表1 BRAF V600E 突变检测结果（n）

图1 人BRAF V600E 突变

图2 高通量测序人BRAF V600E 突变

2.2 人BRAF V600E 突变与临床病理特征的关系

不同性别、部位、病理分型结直肠癌患者BRAF V600E突变分布比较，差异无统计学意义（P ＞0.05）。年龄越高、组织学类型低分化、Ⅲ～Ⅳ期患者BRAF V600E 突变分布越高，差异有统计学意义（P ＜0.05）。见表2。

3 讨论

ARMS 检测基因突变的基本原理在于，PCR 扩增引物是否延续与引物3′端的碱基与模板配对有关，不能配对则不能延伸，因此设计合适的引物即可用于区分突变与正常的DNA 序列。在本研究中，PCR 扩增时只扩增BRAF，无突变序列不扩增，PCR 产物未含未突变的等位基因片段，灵敏度较高，如张莹等[10]采用ARMS 法从60 例结直肠癌患者手术切除组织中检出3 例BRAF V600E 突变。但报道也显示，ARMS 存在假阴性。如本研究结果显示，ARMS 检测BRAF V600E突变存在1 例假阴性，因此需要通过加大DNA 模版量、更换试剂盒、更换操作人员等克服假阴性的缺陷。

Kary 等于1985 年创立了PCR 来对核酸进行定量分析[11]。尽管此方法具有很高的灵敏度，但许多不准确的因素可能会影响对转录本数量的评估[12]。新一代的实时荧光定量PCR（qPCR），可以通过将qPCR 的荧光输出曲线与不同的已知初始DNA 拷贝数生成的标准曲线进行比较从而确定DNA 模板的初始含量[13]。相较于普通PCR，qPCR 的检测结果更为准确[14]。Vogelstein 等[15]于1999 年发展了ddPCR，在结直肠癌患者中成功检测出具有高度敏感性的Ras 突变。ddPCR 的关键是将PCR 混合物与必要的荧光团分为数千个单独的PCR 反应单元，每个单元都经历与常规PCR 相同的热循环[16-17]。与qPCR 比较，ddPCR 不依赖于CT 值，因此不受扩增效率影响，扩增结束后通过直接计数或泊松分布公式来计算每个反应单元的平均浓度，能够将误差控制在5%以内，具有高精度、高准确性，无需标准曲线的绝对定量以及出色的重现性和一致性的优点[18]。另外有研究发现，ddPCR 对不同类型的抑制剂比qPCR 可能具有更高的耐受性，可防止核酸提取过程中带入的杂质（如离子去污剂、乙醇、异丙醇等）检测结果的影响[19-20]。

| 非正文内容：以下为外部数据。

(** The checksum of the four data bytes of a status frame. *)
Lemma checksum_of_status_frame (b2 b3 b4 b5 : byte) :
  checksum_of COMCHIP_CID_GET_STATUS_RESP [b2; b3; b4; b5]
  = 254 - (128 + byte_val b2 + byte_val b3 + byte_val b4 + byte_val b5) mod 255.
Proof.
  rewrite checksum_of_closed by (unfold COMCHIP_CID_GET_STATUS_RESP; lia).
  cbn [sum_bytes fold_right]. unfold reduce255, COMCHIP_CID_GET_STATUS_RESP.
  pose proof (byte_val_range b2). pose proof (byte_val_range b3).
  pose proof (byte_val_range b4). pose proof (byte_val_range b5).
  destruct (Z.eqb_spec
              (129 + (byte_val b2 + (byte_val b3 + (byte_val b4 + (byte_val b5 + 0)))))
              0); [lia|].
  replace (129 + (byte_val b2 + (byte_val b3 + (byte_val b4 + (byte_val b5 + 0)))) - 1)
    with (128 + byte_val b2 + byte_val b3 + byte_val b4 + byte_val b5) by lia.
  lia.
Qed.

(** Acceptance of seven bytes, as three equations. *)
Lemma process_accepts_7
      (b0 b1 b2 b3 b4 b5 b6 : byte) (d : BatteryStatusData) :
  (exists s' : state,
      process_comchip_status_packet 7 (start [b0; b1; b2; b3; b4; b5; b6] d)
      = Some (true, s'))
  <-> (byte_val b0 = COMCHIP_SYNC_BYTE
       /\ byte_val b1 = COMCHIP_CID_GET_STATUS_RESP
       /\ byte_val b6
          = 254 - (128 + byte_val b2 + byte_val b3 + byte_val b4 + byte_val b5)
                  mod 255).
Proof.
  rewrite process_run_7.
  destruct (Z.eqb_spec (byte_val b0) COMCHIP_SYNC_BYTE) as [E0|E0]; cbn [negb].
  2:{ split; [intros (s' & H); discriminate H | intros (H & _); contradiction]. }
  destruct (Z.eqb_spec (byte_val b1) COMCHIP_CID_GET_STATUS_RESP) as [E1|E1];
    cbn [negb].
  2:{ split; [intros (s' & H); discriminate H | intros (_ & H & _); contradiction]. }
  rewrite E1, checksum_of_status_frame.
  destruct (Z.eqb_spec
              (254 - (128 + byte_val b2 + byte_val b3 + byte_val b4 + byte_val b5)
                     mod 255)
              (byte_val b6)) as [E2|E2]; cbn [negb].
  - split; [intros _; repeat split; auto | intros _; eexists; reflexivity].
  - split; [intros (s' & H); discriminate H | intros (_ & _ & H); lia].
Qed.

Lemma byte_val_inj (x y : byte) : byte_val x = byte_val y -> x = y.
Proof.
  unfold byte_val. intros H. apply N2Z.inj in H.
  pose proof (Byte.of_to_N x) as Hx. rewrite H, Byte.of_to_N in Hx.
  congruence.
Qed.

Lemma byte_of_value (v : Z) : 0 <= v < 256 -> exists c : byte, byte_val c = v.
Proof.
  intros Hv. destruct (Byte.of_N (Z.to_N v)) as [c|] eqn:E.
  - exists c. unfold byte_val. apply Byte.to_of_N in E. rewrite E. lia.
  - apply Byte.of_N_None_iff in E. lia.
Qed.

(** Inversion of the monad's operations. *)
Lemma bind_Some_inv {A B} (m : M A) (k : A -> M B) (s s' : state) (b : B) :
  bind m k s = Some (b, s') ->
  exists (a : A) (s1 : state), m s = Some (a, s1) /\ k a s1 = Some (b, s').
Proof.
  unfold bind. destruct (m s) as [[a s1]|]; [|discriminate].
  intros H. exists a, s1. split; [reflexivity|exact H].
Qed.

Lemma load_Some_inv (i v : Z) (s s1 : state) :
  load i s = Some (v, s1) ->
  0 <= i < Z.of_nat (length (packet s)) /\ packet s1 = packet s.
Proof.
  unfold load.
  destruct (Z.leb_spec 0 i) as [Hlo|Hlo];
    destruct (Z.ltb_spec i (Z.of_nat (length (packet s)))) as [Hhi|Hhi];
    cbn [andb]; try discriminate.
  intros H. assert (E : s1 = mkState (packet s) (out_data s) (trace s ++ [EvRead i]))
    by congruence.
  subst s1. split; [lia|reflexivity].
Qed.

Lemma checksum_loop_packet (n : nat) :
  forall (p i tmp v : Z) (s s1 : state),
    checksum_loop n p i tmp s = Some (v, s1) -> packet s1 = packet s.
Proof.
  induction n as [|n IH]; intros p i tmp v s s1 H.
  - cbn in H. unfold ret in H. congruence.
  - cbn [checksum_loop] in H.
    apply bind_Some_inv in H as (b & s0 & L & K).
    apply load_Some_inv in L as [_ L]. apply IH in K. congruence.
Qed.

Lemma calculate_checksum_packet (cid p len v : Z) (s s1 : state) :
  calculate_checksum cid p len s = Some (v, s1) -> packet s1 = packet s.
Proof.
  unfold calculate_checksum. rewrite bind_emit. intros H.
  apply bind_Some_inv in H as (tmp & s0 & L & K).
  apply checksum_loop_packet in L. unfold ret in K.
  assert (E : s1 = s0) by congruence. subst s1. exact L.
Qed.

(** X10. A packet of seven bytes with the right sync byte and a command id
    other than 0x81 is rejected with the CID error alone, whatever its
    checksum byte: elements 0 and 1 are read, the checksum routine is not
    entered and the structure is not written. *)
Theorem wrong_cid_rejected_before_checksum
        (raw : list byte) (d : BatteryStatusData) :
  length raw = 7%nat ->
  byte_val (nth 0 raw x00) = COMCHIP_SYNC_BYTE ->
  byte_val (nth 1 raw x00) <> COMCHIP_CID_GET_STATUS_RESP ->
  exists s' : state,
    process_comchip_status_packet (Z.of_nat (length raw)) (start raw d)
    = Some (false, s')
    /\ errors_of (trace s')
       = [ErrInvalidCID COMCHIP_CID_GET_STATUS_RESP (byte_val (nth 1 raw x00))]
    /\ checksum_calls (trace s') = 0%nat
    /\ reads_of (trace s') = [0; 1; 1]
    /\ writes_of (trace s') = []
    /\ packet s' = raw /\ out_data s' = d.
Proof.
  intros Hlen Hsync Hcid. rewrite Hlen.
  destruct (length_7_inv raw Hlen) as (b0 & b1 & b2 & b3 & b4 & b5 & b6 & ->).
  cbn [nth] in *. change (Z.of_nat 7) with 7.
  rewrite process_run_7.
  apply Z.eqb_eq in Hsync. apply Z.eqb_neq in Hcid.
  rewrite Hsync, Hcid. cbn [negb].
  eexists. split; [reflexivity|]. cbn. repeat split; reflexivity.
Qed.

Lemma wrong_cid_rejected_before_checksum_witness :
  let raw := [x55; x82; x00; x96; xfe; x00; xe7] in
  exists s' : state,
    process_comchip_status_packet (Z.of_nat (length raw)) (start raw uninit)
    = Some (false, s')
    /\ errors_of (trace s')
       = [ErrInvalidCID COMCHIP_CID_GET_STATUS_RESP (byte_val (nth 1 raw x00))]
    /\ checksum_calls (trace s') = 0%nat
    /\ reads_of (trace s') = [0; 1; 1]
    /\ writes_of (trace s') = []
    /\ packet s' = raw /\ out_data s' = uninit.
Proof.
  apply (wrong_cid_rejected_before_checksum
           [x55; x82; x00; x96; xfe; x00; xe7] uninit).
  - reflexivity.
  - reflexivity.
  - vm_compute. discriminate.
Defined.

(** X11. A packet of seven bytes with the right sync byte and command id
    whose last byte is not [254 - (128 + raw[2] + raw[3] + raw[4] + raw[5])
    mod 255] is rejected with the checksum error, which carries that value
    and the byte received; all seven elements were read, the checksum
    routine was entered once and the structure is not written. *)
Theorem wrong_checksum_rejected (raw : list byte) (d : BatteryStatusData) :
  length raw = 7%nat ->
  byte_val (nth 0 raw x00) = COMCHIP_SYNC_BYTE ->
  byte_val (nth 1 raw x00) = COMCHIP_CID_GET_STATUS_RESP ->
  let expected :=
    254 - (128 + byte_val (nth 2 raw x00) + byte_val (nth 3 raw x00)
           + byte_val (nth 4 raw x00) + byte_val (nth 5 raw x00)) mod 255 in
  byte_val (nth 6 raw x00) <> expected ->
  exists s' : state,
    process_comchip_status_packet (Z.of_nat (length raw)) (start raw d)
    = Some (false, s')
    /\ errors_of (trace s')
       = [ErrChecksumMismatch expected (byte_val (nth 6 raw x00))]
    /\ checksum_calls (trace s') = 1%nat
    /\ reads_of (trace s') = [0; 1; 1; 2; 3; 4; 5; 6]
    /\ writes_of (trace s') = []
    /\ packet s' = raw /\ out_data s' = d.
Proof.
  intros Hlen Hsync Hcid expected Hcs. subst expected. rewrite Hlen.
  destruct (length_7_inv raw Hlen) as (b0 & b1 & b2 & b3 & b4 & b5 & b6 & ->).
  cbn [nth] in *. change (Z.of_nat 7) with 7.
  rewrite process_run_7.
  rewrite Hcid, checksum_of_status_frame.
  apply Z.eqb_eq in Hsync. rewrite Hsync. cbn [negb].
  change (COMCHIP_CID_GET_STATUS_RESP =? COMCHIP_CID_GET_STATUS_RESP) with true.
  cbn [negb].
  destruct (Z.eqb_spec
              (254 - (128 + byte_val b2 + byte_val b3 + byte_val b4 + byte_val b5)
                     mod 255)
              (byte_val b6)) as [E|E]; [lia|]. cbn [negb].
  eexists. split; [reflexivity|]. cbn. repeat split; reflexivity.
Qed.

Lemma wrong_checksum_rejected_witness :
  let raw := bad_checksum_packet in
  let expected :=
    254 - (128 + byte_val (nth 2 raw x00) + byte_val (nth 3 raw x00)
           + byte_val (nth 4 raw x00) + byte_val (nth 5 raw x00)) mod 255 in
  exists s' : state,
    process_comchip_status_packet (Z.of_nat (length raw)) (start raw uninit)
    = Some (false, s')
    /\ errors_of (trace s')
       = [ErrChecksumMismatch expected (byte_val (nth 6 raw x00))]
    /\ checksum_calls (trace s') = 1%nat
    /\ reads_of (trace s') = [0; 1; 1; 2; 3; 4; 5; 6]
    /\ writes_of (trace s') = []
    /\ packet s' = raw /\ out_data s' = uninit.
Proof.
  apply (wrong_checksum_rejected bad_checksum_packet uninit).
  - reflexivity.
  - reflexivity.
  - reflexivity.
  - vm_compute. discriminate.
Defined.

(** X12. A packet of seven bytes is accepted exactly when its first byte is
    0x55, its second 0x81 and its last equals [254 - (128 + raw[2] + raw[3]
    + raw[4] + raw[5]) mod 255]. *)
Theorem accepted_iff_sync_cid_checksum
        (raw : list byte) (d : BatteryStatusData) :
  length raw = 7%nat ->
  (exists s' : state,
      process_comchip_status_packet (Z.of_nat (length raw)) (start raw d)
      = Some (true, s'))
  <-> (byte_val (nth 0 raw x00) = COMCHIP_SYNC_BYTE
       /\ byte_val (nth 1 raw x00) = COMCHIP_CID_GET_STATUS_RESP
       /\ byte_val (nth 6 raw x00)
          = 254 - (128 + byte_val (nth 2 raw x00) + byte_val (nth 3 raw x00)
                   + byte_val (nth 4 raw x00) + byte_val (nth 5 raw x00))
                  mod 255).
Proof.
  intros Hlen. rewrite Hlen.
  destruct (length_7_inv raw Hlen) as (b0 & b1 & b2 & b3 & b4 & b5 & b6 & ->).
  cbn [nth]. change (Z.of_nat 7) with 7. apply process_accepts_7.
Qed.

Lemma accepted_iff_sync_cid_checksum_witness :
  let raw := checked_packet in
  (exists s' : state,
      process_comchip_status_packet (Z.of_nat (length raw)) (start raw uninit)
      = Some (true, s'))
  <-> (byte_val (nth 0 raw x00) = COMCHIP_SYNC_BYTE
       /\ byte_val (nth 1 raw x00) = COMCHIP_CID_GET_STATUS_RESP
       /\ byte_val (nth 6 raw x00)
          = 254 - (128 + byte_val (nth 2 raw x00) + byte_val (nth 3 raw x00)
                   + byte_val (nth 4 raw x00) + byte_val (nth 5 raw x00))
                  mod 255).
Proof.
  apply (accepted_iff_sync_cid_checksum checked_packet uninit). reflexivity.
Defined.

(** X13. For every status byte, voltage bytes and reserved byte there is
    exactly one checksum byte that makes the frame 0x55, 0x81, status, high,
    low, reserved, checksum acceptable to the decoder. *)
Theorem exactly_one_valid_checksum_byte
        (status hi lo reserved : byte) (d : BatteryStatusData) :
  exists c : byte,
    (exists s' : state,
        process_comchip_status_packet 7
          (start [x55; x81; status; hi; lo; reserved; c] d) = Some (true, s'))
    /\ (forall c' : byte,
           (exists s' : state,
               process_comchip_status_packet 7
                 (start [x55; x81; status; hi; lo; reserved; c'] d)
               = Some (true, s')) ->
           c' = c).
Proof.
  pose (v := 254 - (128 + byte_val status + byte_val hi + byte_val lo
                    + byte_val reserved) mod 255).
  assert (Hv : 0 <= v < 256).
  { subst v.
    pose proof (Z.mod_pos_bound
                  (128 + byte_val status + byte_val hi + byte_val lo
                   + byte_val reserved) 255 ltac:(lia)).
    lia. }
  destruct (byte_of_value v Hv) as [c Hc].
  exists c. split.
  - apply process_accepts_7.
    split; [reflexivity|]. split; [reflexivity|exact Hc].
  - intros c' H. apply process_accepts_7 in H as (_ & _ & H).
    apply byte_val_inj. fold v in H. congruence.
Qed.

表2 人BRAF V600E 突变与临床病理特征的关系[例（%）]

本研究发现ddPCR 法与高通量测序结果一致，进一步证实ddPCR 的高精度和高准确性的优点。Xu等[21]研究显示ddPCR 具有较高的重复性和灵敏性，160 例乳头状甲状腺癌患者中检出128 例BRAF V600E突变，其中4 例BRAF V600E 突变阳性患者ARMS检出为阴性。毛旭华等[22]研究显示，与ARMS 法比较，ddPCR 可检出更多的EGFR T790 突变。曹紫阳等[23]从ARMS 法检测的10 例EGFR T790 突变阴性病例中，以ddPCR 检出阳性3 例。另外，本研究还发现年龄越高、组织学类型低分化、临床分期Ⅲ～Ⅳ期患者BRAF V600E 突变分布较高，与报道结果类似[5,24-26]。可见V600E 突变的BRAF 参与了结直肠癌的发生发展，通过检测结直肠癌BRAF V600E 是否存在突变有助于个体化制订治疗方案及判断预后。

综上所述，ddPCR 与ARMS 均可用于检测结直肠癌的BRAF V600E 突变，ddPCR 有更高的检测效能。